* [Instructions to follow] Every line holding the string "ListByPath" should be copied out of the listing.

* [Source records]
Definition TLSSecret (namespace name certPEM keyPEM caPEM serial notAfter caID : string) (revision : Z) (labels : gmap string string) : Secret :=
  mkSecret (mkMeta namespace name "" (<[managed_by := "knxvault-operator"]> labels)
              (<[AnnSerial := serial]> (<[AnnNotAfter := notAfter]> (<[AnnCAID := caID]> {[AnnRevision := Itoa revision]}))) [])
    "kubernetes.io/tls" (with_ca caPEM (<["tls.crt" := certPEM]> {["tls.key" := keyPEM]})).

Definition CertOnlySecret (namespace name certPEM caPEM : string) : Secret :=
  mkSecret (mkMeta namespace name "" {[managed_by := "knxvault-operator"]} ∅ []) "Opaque" (with_ca caPEM {["tls.crt" := certPEM]}).

(** ** What the controllers talk to *)

Record CAResult := mkCAResult { cr_ID : string; cr_Name : string; cr_CertPEM : string; cr_Serial : string; cr_ExpiresAt : string }.
Record CertResult := mkCertResult {
  ce_CertPEM : string;
  ce_PrivateKeyPEM : string;
  ce_Serial : string;
  ce_ExpiresAt : string;
  ce_CAID : string;
  ce_CAChain : list string;
}.

Abbreviation key := (string * string)%type.

(** The types of internal/acme the controllers fill in and read. *)
Record acme_Config := mkAcmeConfig { ac_DirectoryURL : string; ac_Email : string; ac_AcceptTOS : bool; ac_SkipTLSVerify : bool; ac_AccountKey : string }.
Record SolverSpec := mkSolverSpec { so_HTTP01 : bool; so_DNSProvider : string; so_WebhookURL : string; so_CloudflareZone : string; so_CloudflareToken : string }.
Record OrderRequest := mkOrderRequest { or_CommonName : string; or_DNSNames : list string; or_IPAddresses : list string; or_TTL : Duration; or_KeyBits : Z }.
Record OrderResult := mkOrderResult { oo_CertPEM : string; oo_PrivateKeyPEM : string; oo_Serial : string; oo_NotAfter : Time }.

Class World (S : Type) := {
  get_certificate : key → prog S (option KNXVaultCertificate);
  update_certificate_status : KNXVaultCertificate → prog S unit;
  get_request : key → prog S (option KNXVaultCertificateRequest);
  update_request_status : KNXVaultCertificateRequest → prog S unit;
  get_ca : key → prog S (option KNXVaultCA);
  update_ca_status : KNXVaultCA → prog S unit;
  get_issuer : key → prog S (option KNXVaultIssuer);
  update_issuer_status : KNXVaultIssuer → prog S unit;
  get_clusterissuer : string → prog S (option KNXVaultIssuer);
  update_clusterissuer_status : KNXVaultIssuer → prog S unit;
  get_secret : key → prog S (option Secret);
  create_secret : Secret → prog S unit;
  update_secret : Secret → prog S unit;
  (** [controllerutil.SetControllerReference] for an owner with this UID. *)
  SetControllerReference : string → Secret → res Secret;
  (** The vault client; [vault_configured] is [r.Vault != nil]. *)
  vault_configured : bool;
  vault_GetCAByName : string → prog S CAResult;
  vault_CreateRoot : string → string → string → Z → prog S CAResult;
  vault_CreateIntermediate : string → string → string → string → Z → prog S CAResult;
  vault_Issue : string → string → string → list string → list string → Z → bool → prog S CertResult;
  vault_Renew : string → string → string → prog S CertResult;
  vault_SignCSR : string → string → string → prog S CertResult;
  (** internal/acme: [SelfSignedIssuer.Issue] with its DefaultTTL, account keys (in
      their PEM form), the check of webhook addresses, [Issue] of the issuer that
      [NewIssuerFromKind] gives for a configuration, and the probe of a directory. *)
  selfsigned_Issue : Duration → OrderRequest → prog S OrderResult;
  GenerateAccountKey : prog S string;
  ParseAccountKeyPEM : string → res string;
  MarshalAccountKeyPEM : string → res string;
  ValidateOutboundURL : string → res unit;
  acme_Issue : acme_Config → SolverSpec → OrderRequest → prog S OrderResult;
  ProbeDirectory : ACMEIssuerSpec → prog S (bool * string);
}.

Definition meta_key (m : ObjectMeta) : key := (om_Namespace m, om_Name m).
Definition not_found : error := Plain "not found".

Section controllers.
Context {S : Type} {world : World S} {texts : Texts}.
Abbreviation M := (prog S).

(** [c.Get] where a missing object is an error like any other. *)
Definition must {A} (m : M (option A)) : M A := o ← m; match o with Some a => mret a | None => raise not_found end.

(** ** controllers/resolve.go and issuer_backend.go *)

Definition ns_of (ref : IssuerRef) (certNS : string) : string := if ir_Namespace ref =s "" then certNS else ir_Namespace ref.
Definition is_ca_kind (kind : string) : bool := (kind =s "") || (kind =s "knxvaultca") || (kind =s "ca").
Definition is_issuer_kind (kind : string) : bool := (kind =s "knxvaultissuer") || (kind =s "issuer").
Definition is_cluster_kind (kind : string) : bool := (kind =s "knxvaultclusterissuer") || (kind =s "clusterissuer").

Definition vault_mode (spec : KNXVaultIssuerSpec) (what : string) : res string :=
  r ← resolveMulti spec;
  _ ← reject (negb (ri_Mode r =s IssuerModeVault) || (ri_VaultCA r =s "")) (Plain (what +:+ " is not vault mode"));
  Ok (ri_VaultCA r).

Definition ResolveVaultRole (certNS : string) (ref : IssuerRef) : M string :=
  let kind := ToLower (ir_Kind ref) in
  if is_ca_kind kind then
    found ← attempt (must (get_ca (ns_of ref certNS, ir_Name ref)));
    match found with
    | Err e => if negb (ir_Name ref =s "") then mret (ir_Name ref) else raise e
    | Ok ca => mret (if negb (ct_VaultName (ca_Status ca) =s "") then ct_VaultName (ca_Status ca)
                     else if negb (cs_VaultName (ca_Spec ca) =s "") then cs_VaultName (ca_Spec ca) else om_Name (ca_Meta ca))
    end
  else if is_issuer_kind kind then
    iss ← must (get_issuer (ns_of ref certNS, ir_Name ref));
    lift (vault_mode (iu_Spec iss) ("issuer " +:+ ns_of ref certNS +:+ "/" +:+ ir_Name ref))
  else if is_cluster_kind kind then
    iss ← must (get_clusterissuer (ir_Name ref));
    lift (vault_mode (iu_Spec iss) ("clusterissuer " +:+ ir_Name ref))
  else raise (Plain ("unsupported issuer kind " +:+ quoted (ir_Kind ref))).

Definition ResolveIssuerFromRef (certNS : string) (ref : IssuerRef) : M ResolvedIssuer :=
  let kind := ToLower (ir_Kind ref) in
  if is_ca_kind kind then
    role ← ResolveVaultRole certNS ref;
    mret (mkResolved IssuerModeVault role None None None)
  else if is_issuer_kind kind then
    iss ← must (get_issuer (ns_of ref certNS, ir_Name ref));
    lift (resolveMulti (iu_Spec iss))
  else if is_cluster_kind kind then
    iss ← must (get_clusterissuer (ir_Name ref));
    lift (resolveMulti (iu_Spec iss))
  else raise (Plain ("unsupported issuer kind " +:+ quoted (ir_Kind ref))).

Definition IsNotFound (e : error) : bool := error_string e =s "not found".
Definition isSecretMissing (e : error) : bool := IsNotFound e || Contains (error_string e) "missing key".
Definition missing_key (ns : string) (ref : SecretKeyRef) (key : string) : error :=
  Plain ("secret " +:+ ns +:+ "/" +:+ sk_Name ref +:+ " missing key " +:+ quoted key).
Definition account_key_name (ref : SecretKeyRef) : string := if sk_Key ref =s "" then "tls.key" else sk_Key ref.

Definition loadACMEAccountKey (ns : string) (ref : SecretKeyRef) : M string :=
  _ ← guard_not (sk_Name ref =s "") (Plain "privateKeySecretRef required");
  sec ← must (get_secret (ns, sk_Name ref));
  let b := default "" (sc_Data sec !! account_key_name ref) in
  _ ← guard_not (b =s "") (missing_key ns ref (account_key_name ref));
  lift (ParseAccountKeyPEM b).
(* ===== verification/Cubbyhole.v ===== *)
(** The cubbyhole, private storage of one token: the engine
    internal/engine/secrets/cubbyhole/engine.go over the secret store and the
    audited service internal/service/cubbyhole.go.

    The engine's repository is the state; the key ring is an argument of the
    methods that encrypt, and so are the fresh identifier, the clock and the
    random bytes of a write ([Fresh]). The engine is configured. The listing
    of the memory repository does not fail, so the fallback of
    [destroyAllVersions] to the newest version is not taken. *)

From S2P Require Import Prelude.
From S2P Require Import Effects.
From S2P Require Import GoLib.
From S2P Require Import Domain.
From S2P Require Import SecretRepo.
From S2P Require Import Crypto.
From S2P Require Import KVEngine.
From S2P Require Import AuditHelper.

#[local] Open Scope Z_scope.

(** ** The store as programs *)

(** What a write takes from outside: an identifier, the time, random bytes. *)
Record Fresh := mkFresh { fr_ID : UUID; fr_Now : Time; fr_Rnd : Entropy }.

Abbreviation Store := (prog SecretRepository).

(** [PutAtomic] and [DestroyVersion]; a call that fails changes nothing. *)
Definition store_put (sv : SecretVersion) (cas : option Z) (maxVersions : Z) : Store Z := λ r,
  match PutAtomic r sv cas maxVersions with
  | Ok (r', v) => (r', Ok v)
  | Err e => (r, Err e)
  end.

Definition store_destroy (path : string) (version : Z) : Store unit := λ r,
  match DestroyVersion r path version with
  | Ok r' => (r', Ok tt)
  | Err e => (r, Err e)
  end.

Definition store_latest (path : string) : Store SecretVersion := λ r, (r, GetLatest r path).

Definition wrap_internal {A} (message : string) (x : res A) : res A :=
  match x with Ok a => Ok a | Err e => Err (Wrap ErrCodeInternal message e) end.

Lemma wrap_internal_ok {A} message (x : res A) a : wrap_internal message x = Ok a ↔ x = Ok a.
Proof. by destruct x. Qed.

Lemma store_put_ok sv cas maxv r r' v : store_put sv cas maxv r = (r', Ok v) ↔ PutAtomic r sv cas maxv = Ok (r', v).
Proof. unfold store_put. destruct (PutAtomic r sv cas maxv) as [[]|]; naive_solver. Qed.

(** ** Paths *)

Definition engineName : string := "cubbyhole".
Definition pathPrefix : string := "cubbyhole/".

Definition invalid_path : error := New ErrCodeValidation "invalid cubbyhole path".

Definition NormalizePath (p : string) : res string :=
  let p := TrimPrefix (TrimSpace p) "/" in
  _ ← reject (p =s "") invalid_path;
  _ ← reject (existsb (λ seg, (seg =s "..") || (seg =s ".")) (SplitOn "/" p)) invalid_path;
  let cleaned := TrimPrefix (CleanRooted ("/" +:+ p)) "/" in
  _ ← reject ((cleaned =s "") || (cleaned =s ".")) invalid_path;
  Ok cleaned.

Definition storagePath (tokenID p : string) : res string :=
  np ← NormalizePath p;
  Ok (pathPrefix +:+ tokenID +:+ "/" +:+ np).

Definition FullPath (tokenID p : string) : string :=
  match storagePath tokenID p with Ok sp => sp | Err _ => "" end.

(** ** The engine *)

(** One iteration of a loop that destroys versions and keeps the first error. *)
Definition destroy_step (x : SecretRepository * option error) (sv : SecretVersion) : SecretRepository * option error :=
  let '(r, first) := x in
  match DestroyVersion r (sv_Path sv) (sv_Version sv) with
  | Ok r' => (r', first)
  | Err e => (r, match first with None => Some e | Some _ => first end)
  end.

Definition first_error (x : SecretRepository * option error) : SecretRepository * res unit :=
  (x.1, match x.2 with None => Ok tt | Some e => Err e end).

Definition destroyAllVersions (sp : string) : Store unit := λ r,
  first_error (foldl destroy_step (r, None) (filter (λ sv, sv_Path sv = sp) (ListByPath r sp))).

(** The listed versions, a version seen before left out. *)
Fixpoint unseen (seen : gset (string * Z)) (svs : list SecretVersion) : list SecretVersion :=
  match svs with
  | [] => []
  | sv :: svs =>
      if decide ((sv_Path sv, sv_Version sv) ∈ seen) then unseen seen svs
      else sv :: unseen ({[ (sv_Path sv, sv_Version sv) ]} ∪ seen) svs
  end.

Definition Cubby_WipeToken (tokenID : string) : Store unit := λ r,
  if tokenID =s "" then (r, Ok tt)
  else first_error (foldl destroy_step (r, None) (unseen ∅ (ListByPath r (pathPrefix +:+ tokenID +:+ "/")))).

Definition Cubby_Delete (tokenID p : string) : Store unit :=
  sp ← lift (storagePath tokenID p);
  destroyAllVersions sp.

Section engine.
Context `{Aead} `{Json} (k : KeyRing).

Definition cubby_version (fr : Fresh) (sp tokenID : string) (ce : bytes * bytes) : SecretVersion :=
  mkSecretVersion (fr_ID fr) sp 0 ce.1 ce.2 None None (fr_Now fr) None false
    (<["engine" := engineName]> (<["token_id" := tokenID]> ∅)).

Definition Cubby_Put (fr : Fresh) (tokenID p : string) (data : object) : Store unit :=
  _ ← guard_not (tokenID =s "") (New ErrCodeUnauthorized "token id required");
  sp ← lift (storagePath tokenID p);
  _ ← guard_not (bool_decide (length data = 0%nat)) (New ErrCodeValidation "data required");
  raw ← lift (wrap_internal "marshal" (json_marshal data));
  ce ← lift (wrap_internal "encrypt" (Seal k (fr_Rnd fr) raw));
  _ ← store_put (cubby_version fr sp tokenID ce) None 1;
  mret tt.

Definition Cubby_Get (tokenID p : string) : Store object :=
  _ ← guard_not (tokenID =s "") (New ErrCodeUnauthorized "token id required");
  sp ← lift (storagePath tokenID p);
  sv ← store_latest sp;
  plain ← lift (wrap_internal "decrypt" (Open k (sv_DataEnc sv) (sv_DEKEnc sv)));
  lift (wrap_internal "unmarshal" (json_unmarshal plain)).
End engine.

(** ** The service *)

Record CubbyholeService := mkCubbyholeService {
  cs_repo : SecretRepository;
  cs_audit : AuditSink;
}.

Definition audited {A} (subject : option string) (action path : string) (m : Store A) : prog CubbyholeService A := λ s,
  let '(r, x) := m (cs_repo s) in
  (mkCubbyholeService r (audithelper_Record (cs_audit s) subject action ("cubbyhole/" +:+ path) x []), x).

Section service.
Context `{Aead} `{Json} (k : KeyRing).

Definition CubbyholeService_Put (subject : option string) (fr : Fresh) (tokenID path : string) (data : object)
    : prog CubbyholeService unit := audited subject "cubbyhole.put" path (Cubby_Put k fr tokenID path data).
Definition CubbyholeService_Get (subject : option string) (tokenID path : string) : prog CubbyholeService object :=
  audited subject "cubbyhole.get" path (Cubby_Get k tokenID path).
End service.

Definition CubbyholeService_Delete (subject : option string) (tokenID path : string) : prog CubbyholeService unit :=
  audited subject "cubbyhole.delete" path (Cubby_Delete tokenID path).
Definition CubbyholeService_WipeToken (tokenID : string) : prog CubbyholeService unit :=
  zoom cs_repo (λ s r, mkCubbyholeService r (cs_audit s)) (Cubby_WipeToken tokenID).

* [Result of this task]
  first_error (foldl destroy_step (r, None) (filter (λ sv, sv_Path sv = sp) (ListByPath r sp))).
  else first_error (foldl destroy_step (r, None) (unseen ∅ (ListByPath r (pathPrefix +:+ tokenID +:+ "/")))).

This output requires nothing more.